Tuesday, 11 August 2009

Libby Purves on making stuff

I have long been a fan of Libby Purves, midweek presenter, author and Times columnist.

This article I just came across written in the Times on 27th July really struck a cord.

Full article here, http://www.timesonline.co.uk/tol/comment/columnists/libby_purves/article6728120.ece

Here are a few extracts.

"To feel good about your work, as an individual and a society, to be
both emotionally satisfied and economically safe, you have to make
stuff. Put things together, improve them, sell them to admiring
customers. Ask any caveman rolling his first wheel; ask any small
child trotting home from school with an eggbox model.

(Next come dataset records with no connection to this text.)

(** A line with a separator that no zero byte precedes: the level and
    date update.  [dateData] is the C string after the separator. *)
Lemma loop_newline_update (g : Globals) (pre post : string) :
  absent "_" pre ->
  absent "000" pre ->
  serialData g = (pre ++ String "_" post)%string ->
  let level := to_int (WString.toInt pre) in
  let date := stored_date (WString.cstr post) (currentDateMMDD g) in
  loop_newline g =
  (tt, mkGlobals level "" date,
   led_trace level ++
   [DisplayShowNumberDec level true 4 0; Delay 1500] ++ date_trace date).
Proof.
  intros Hpre Hz Hline level date.
  unfold loop_newline, bind, get_serialData.
  rewrite Hline, indexOf_first by assumption.
  replace (negb (Z.of_nat (String.length pre) =? -1)) with true
    by (symmetry; apply negb_true_iff, Z.eqb_neq; lia).
  rewrite Nat2Z.id.
  replace (Z.to_nat (Z.of_nat (String.length pre) + 1))
    with (String.length pre + 1)%nat by lia.
  rewrite substring_before, substring_after by assumption.
  fold level.
  unfold set_currentAlertLevel, get_currentAlertLevel. simpl.
  rewrite updateAlertLed_run.
  unfold date, stored_date.
  destruct (WString.startsWith "D" (WString.cstr post) ||
            WString.startsWith "d" (WString.cstr post));
    unfold set_currentDateMMDD, ret, emit, get_currentDateMMDD, set_serialData;
    simpl; rewrite displayDate_run; simpl;
    rewrite ?app_nil_r, <- ?app_assoc; reflexivity.
Qed.

(** A line in which [strchr] finds no separator and that starts with
    [OFF] or [off]. *)
Lemma loop_newline_off_at (g : Globals) :
  WString.indexOf "_" (serialData g) = -1 ->
  WString.startsWith "OFF" (serialData g) || WString.startsWith "off" (serialData g) = true ->
  loop_newline g =
  (tt, mkGlobals (currentAlertLevel g) "" (currentDateMMDD g),
   DisplayClear :: led_trace LEVEL_OFF).
Proof.
  intros Habs Hoff.
  unfold loop_newline, bind, get_serialData.
  rewrite Habs. simpl negb. cbv iota.
  rewrite Hoff. reflexivity.
Qed.

(** A line without separator that starts with [OFF] or [off]. *)
Lemma loop_newline_off (g : Globals) :
  absent "_" (serialData g) ->
  WString.startsWith "OFF" (serialData g) || WString.startsWith "off" (serialData g) = true ->
  loop_newline g =
  (tt, mkGlobals (currentAlertLevel g) "" (currentDateMMDD g),
   DisplayClear :: led_trace LEVEL_OFF).
Proof.
  intros Habs Hoff. apply loop_newline_off_at; [|assumption].
  now apply indexOf_absent.
Qed.

(** Every line in which [strchr] finds a separator has the shape of an
    update line, and is one. *)
Lemma separator_line_is_update (g : Globals) :
  WString.indexOf "_" (serialData g) <> -1 ->
  exists pre post,
    serialData g = (pre ++ String "_" post)%string /\
    absent "_" pre /\ absent "000" pre /\
    globals_of (loop_newline g) =
    mkGlobals (to_int (WString.toInt pre)) ""
      (stored_date (WString.cstr post) (currentDateMMDD g)).
Proof.
  intros H.
  destruct (indexOf_from_split "_" (serialData g) 0) as [E|(pre & post & E & Hpre & Hz)];
    [contradiction|].
  exists pre, post. repeat split; try assumption.
  now rewrite (loop_newline_update g pre post Hpre Hz E).
Qed.

(** Any other line in which [strchr] finds no separator. *)
Lemma loop_newline_other_at (g : Globals) :
  WString.indexOf "_" (serialData g) = -1 ->
  WString.startsWith "OFF" (serialData g) = false ->
  WString.startsWith "off" (serialData g) = false ->
  loop_newline g =
  (tt, mkGlobals (currentAlertLevel g) "" (currentDateMMDD g),
   [SerialPrintln unexpected_message]).
Proof.
  intros Habs H1 H2.
  unfold loop_newline, bind, get_serialData.
  rewrite Habs. simpl negb. cbv iota.
  rewrite H1, H2. reflexivity.
Qed.

(** Any other line. *)
Lemma loop_newline_other (g : Globals) :
  absent "_" (serialData g) ->
  WString.startsWith "OFF" (serialData g) = false ->
  WString.startsWith "off" (serialData g) = false ->
  loop_newline g =
  (tt, mkGlobals (currentAlertLevel g) "" (currentDateMMDD g),
   [SerialPrintln unexpected_message]).
Proof.
  intros Habs H1 H2. apply loop_newline_other_at; try assumption.
  now apply indexOf_absent.
Qed.

End Branches.

(** ** Decimal renderings and [toInt] *)

Section DecimalFacts.

Import DecimalPos.Unsigned.

Lemma rev_cons_value (u : Decimal.uint) (k : Decimal.uint) :
  of_lu (Decimal.revapp u k) = (of_lu (Decimal.rev u) + of_lu k * 10 ^ usize u)%N.
Proof. apply of_lu_revapp. Qed.

Lemma leading_digits_uint (u : Decimal.uint) (acc : Z) :
  WString.leading_digits (NilEmpty.string_of_uint u) acc =
  acc * 10 ^ Z.of_N (usize u) + Z.of_N (of_lu (Decimal.rev u)).
Proof.
  revert acc.
  induction u as [|u IH|u IH|u IH|u IH|u IH|u IH|u IH|u IH|u IH|u IH]; intros acc;
    [simpl; lia| | | | | | | | | | ];
    cbn [NilEmpty.string_of_uint WString.leading_digits];
    (match goal with
     | |- context [WString.isdigit ?c] =>
         change (WString.isdigit c) with true; cbv iota
     end);
    unfold Decimal.rev; cbn [Decimal.revapp];
    (match goal with
     | |- context [of_lu (Decimal.revapp u (?d Decimal.Nil))] =>
         rewrite (rev_cons_value u (d Decimal.Nil))
     end);
    rewrite IH; cbn [usize];
    rewrite N2Z.inj_succ, Z.pow_succ_r by lia;
    rewrite N2Z.inj_add, N2Z.inj_mul, N2Z.inj_pow;
    cbn [of_lu]; unfold WString.digit_of; simpl Z.of_nat;
    simpl Z.of_N; ring.
Qed.

Lemma uint_digits (u : Decimal.uint) :
  is_digit_string (NilEmpty.string_of_uint u).
Proof.
  unfold is_digit_string.
  induction u; simpl; constructor; auto.
Qed.

Lemma digit_string_absent (s : string) :
  is_digit_string s -> absent "_" s.
Proof.
  unfold is_digit_string.
  induction s as [|c s IH]; simpl; intros H; [exact I|].
  inversion H as [|? ? Hc Hs]; subst. split; [|auto].
  intros ->. discriminate Hc.
Qed.

Lemma digit_string_nul_free (s : string) :
  is_digit_string s -> absent "000" s.
Proof.
  unfold is_digit_string.
  induction s as [|c s IH]; simpl; intros H; [exact I|].
  inversion H as [|? ? Hc Hs]; subst. split; [|auto].
  intros ->. discriminate Hc.
Qed.

Lemma pos_text (p : positive) :
  NilZero.string_of_uint (Pos.to_uint p) = NilEmpty.string_of_uint (Pos.to_uint p).
Proof.
  pose proof (to_uint_nonnil p) as H.
  destruct (Pos.to_uint p); [contradiction| | | | | | | | | | ]; reflexivity.
Qed.

Lemma leading_digits_pos (p : positive) :
  WString.leading_digits (NilEmpty.string_of_uint (Pos.to_uint p)) 0 = Z.pos p.
Proof.
  rewrite leading_digits_uint, <- of_uint_alt, of_to. reflexivity.
Qed.

(** A digit is neither white space nor a sign, so [atol] reads a text of
    digits from its first character. *)
Lemma atol_digits (s : string) :
  is_digit_string s -> WString.atol s = to_long (WString.leading_digits s 0).
Proof.
  unfold is_digit_string, WString.atol.
  destruct s as [|c s]; [reflexivity|]. simpl. intros H.
  inversion H as [|? ? Hc Hs]; subst.
  assert (WString.isspace c = false) as Hsp.
  { unfold WString.isdigit in Hc. unfold WString.isspace.
    apply andb_true_iff in Hc as [H1 H2].
    apply Nat.leb_le in H1. apply Nat.leb_le in H2.
    apply orb_false_iff. split.
    - apply Nat.eqb_neq. lia.
    - apply andb_false_iff. right. apply Nat.leb_gt. lia. }
  rewrite Hsp.
  destruct (ascii_dec c "-") as [->|Hm]; [discriminate Hc|].
  destruct (ascii_dec c "+") as [->|Hp]; [discriminate Hc|].
  destruct c as [[] [] [] [] [] [] [] []]; try reflexivity; congruence.
Qed.

Lemma decimal_absent (n : Z) : absent "_" (decimal n).
Proof.
  unfold decimal.
  destruct n as [|p|p]; simpl.
  - split; [discriminate|exact I].
  - rewrite pos_text. apply digit_string_absent, uint_digits.
  - split; [discriminate|]. rewrite pos_text.
    apply digit_string_absent, uint_digits.
Qed.

Lemma decimal_nul_free (n : Z) : absent "000" (decimal n).
Proof.
  unfold decimal.
  destruct n as [|p|p]; simpl.
  - split; [discriminate|exact I].
  - rewrite pos_text. apply digit_string_nul_free, uint_digits.
  - split; [discriminate|]. rewrite pos_text.
    apply digit_string_nul_free, uint_digits.
Qed.

(** [toInt] reads back a decimal rendering, as a [long]. *)
Lemma toInt_decimal (n : Z) : WString.toInt (decimal n) = to_long n.
Proof.
  unfold WString.toInt, decimal.
  destruct n as [|p|p]; simpl.
  - reflexivity.
  - rewrite pos_text, atol_digits by apply uint_digits.
    now rewrite leading_digits_pos.
  - unfold WString.atol. cbn [WString.skip_space].
    change (WString.isspace "-") with false. cbv iota.
    rewrite pos_text, leading_digits_pos. reflexivity.
Qed.

Lemma to_int_long_small (n : Z) :
  INT_MIN <= n <= INT_MAX -> to_int (to_long n) = n.
Proof.
  unfold INT_MIN, INT_MAX, to_int, to_long, wrap_signed. intros H.
  change (2 ^ (32 - 1)) with 2147483648. change (2 ^ 32) with 4294967296.
  change (2 ^ (16 - 1)) with 32768. change (2 ^ 16) with 65536.
  rewrite (Z.mod_small (n + 2147483648)) by lia.
  replace (n + 2147483648 - 2147483648) with n by lia.
  rewrite Z.mod_small by lia. lia.
Qed.

Lemma to_int_range (x : Z) : INT_MIN <= to_int x <= INT_MAX.
Proof.
  unfold INT_MIN, INT_MAX, to_int, wrap_signed.
  change (2 ^ (16 - 1)) with 32768. change (2 ^ 16) with 65536.
  pose proof (Z.mod_pos_bound (x + 32768) 65536). lia.
Qed.

End DecimalFacts.

(** ** The board under the traces of the sketch *)

Section BoardFacts.

Lemma run_board_app (b : Board) (t1 t2 : list Effect) :
  run_board b (t1 ++ t2) = run_board (run_board b t1) t2.
Proof. apply fold_left_app. Qed.

Lemma run_board_led (b : Board) (level : Z) :
  run_board b (led_trace level) =
  let '(r, g, bl) := updateAlertLed_rgb level in
  mkBoard r g bl (segments b) (serial_out b) (elapsed_ms b).
Proof.
  unfold led_trace. destruct (updateAlertLed_rgb level) as [[r g] bl].
  reflexivity.
Qed.

Lemma frames_led (level : Z) (rest : list Effect) :
  frames (led_trace level ++ rest) = frames rest.
Proof.
  unfold led_trace. now destruct (updateAlertLed_rgb level) as [[r g] bl].
Qed.

Lemma date_trace_short (mmdd : string) :
  (String.length mmdd < 4)%nat -> date_trace mmdd = [].
Proof.
  intros H. unfold date_trace, WString.length.
  replace (Z.of_nat (String.length mmdd) <? 4) with true
    by (symmetry; apply Z.ltb_lt; lia).
  reflexivity.
Qed.

Lemma date_trace_long (mmdd : string) :
  (4 <= String.length mmdd)%nat ->
  date_trace mmdd = [DisplaySetSegments (date_segments mmdd)].
Proof.
  intros H. unfold date_trace, WString.length.
  replace (Z.of_nat (String.length mmdd) <? 4) with false
    by (symmetry; apply Z.ltb_ge; lia).
  reflexivity.
Qed.

Lemma digit_range (c : ascii) :
  WString.isdigit c = true -> 0 <= WString.digit_of c <= 9.
Proof.
  unfold WString.isdigit, WString.digit_of. intros H.
  apply andb_true_iff in H as [H1 H2].
  apply Nat.leb_le in H1. apply Nat.leb_le in H2. lia.
Qed.

Lemma toInt_digit (c : ascii) :
  WString.isdigit c = true ->
  to_uint8 (WString.toInt (String c EmptyString)) = WString.digit_of c.
Proof.
  intros H. unfold WString.toInt.
  rewrite atol_digits by (repeat constructor; assumption).
  cbn [WString.leading_digits]. rewrite H.
  pose proof (digit_range c H) as R.
  unfold to_long, wrap_signed, to_uint8.
  change (2 ^ (32 - 1)) with 2147483648. change (2 ^ 32) with 4294967296.
  rewrite (Z.mod_small (0 * 10 + WString.digit_of c + 2147483648)) by lia.
  replace (0 * 10 + WString.digit_of c + 2147483648 - 2147483648)
    with (WString.digit_of c) by lia.
  apply Z.mod_small. lia.
Qed.

Lemma cstr_digit (c : ascii) :
  WString.isdigit c = true -> WString.cstr (String c "") = String c "".
Proof.
  intros H. apply cstr_nul_free. simpl. split; [|exact I].
  intros ->. discriminate H.
Qed.

(** A date code is shown digit by digit. *)
Lemma date_segments_code (d : string) :
  is_date_code d -> date_segments d = glyphs (digits_of d).
Proof.
  intros [Hlen Hdig].
  destruct d as [|c0 [|c1 [|c2 [|c3 [|c4 d]]]]]; try discriminate Hlen.
  unfold is_digit_string in Hdig. simpl in Hdig.
  inversion Hdig as [|? ? H0 Hd1]; subst.
  inversion Hd1 as [|? ? H1 Hd2]; subst.
  inversion Hd2 as [|? ? H2 Hd3]; subst.
  inversion Hd3 as [|? ? H3 _]; subst.
  unfold date_segments, date_digit, glyphs, digits_of.
  change (WString.substring 0 (0 + 1) (String c0 (String c1 (String c2 (String c3 "")))))
    with (WString.cstr (String c0 "")).
  change (WString.substring 1 (1 + 1) (String c0 (String c1 (String c2 (String c3 "")))))
    with (WString.cstr (String c1 "")).
  change (WString.substring 2 (2 + 1) (String c0 (String c1 (String c2 (String c3 "")))))
    with (WString.cstr (String c2 "")).
  change (WString.substring 3 (3 + 1) (String c0 (String c1 (String c2 (String c3 "")))))
    with (WString.cstr (String c3 "")).
  rewrite !cstr_digit by assumption.
  rewrite !toInt_digit by assumption. reflexivity.
Qed.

Then ask the
same child ten years later how satisfied he or she is with what passes
for physical creativity in the modern risk-averse classroom: the
desktop-published folder of design and technology, chronicling a
project never actually made; the “food-tech” folder with cutout
pictures of flans and lists of cooking temperatures, which somehow
never led to an actual pizza."

Mr Reece speaks to my soul. Just as Tony Benn did in 1990, when he
said that Thatcher’s Britain had “an utter contempt for skill. If one
talks to people who dig coal and drive trains, or to doctors, nurses,
dentists or tool-makers, one discovers that no one in Britain is
interested in them. The whole of the so-called entrepreneurial society
is focused on the City news that we get in every bulletin ... Skill is
what built this country’s strength, but it has been treated with
contempt.”

"No, to hell with avatars and iPhone apps — bring back the moving
parts, the beauty of machinery; bring it to every level of education
and national awareness; celebrate makers, enthuse a generation to
solid creativity."

3 comments:

  1. Just came across your blog, it takes me home! My father is a retired carpenter and its so good to see skilled craftsmen still going!
    Every year we go to the Wood Fair at Bentley (sussex) and its simply heaven, the skills, smell and tools.
    Thankyou.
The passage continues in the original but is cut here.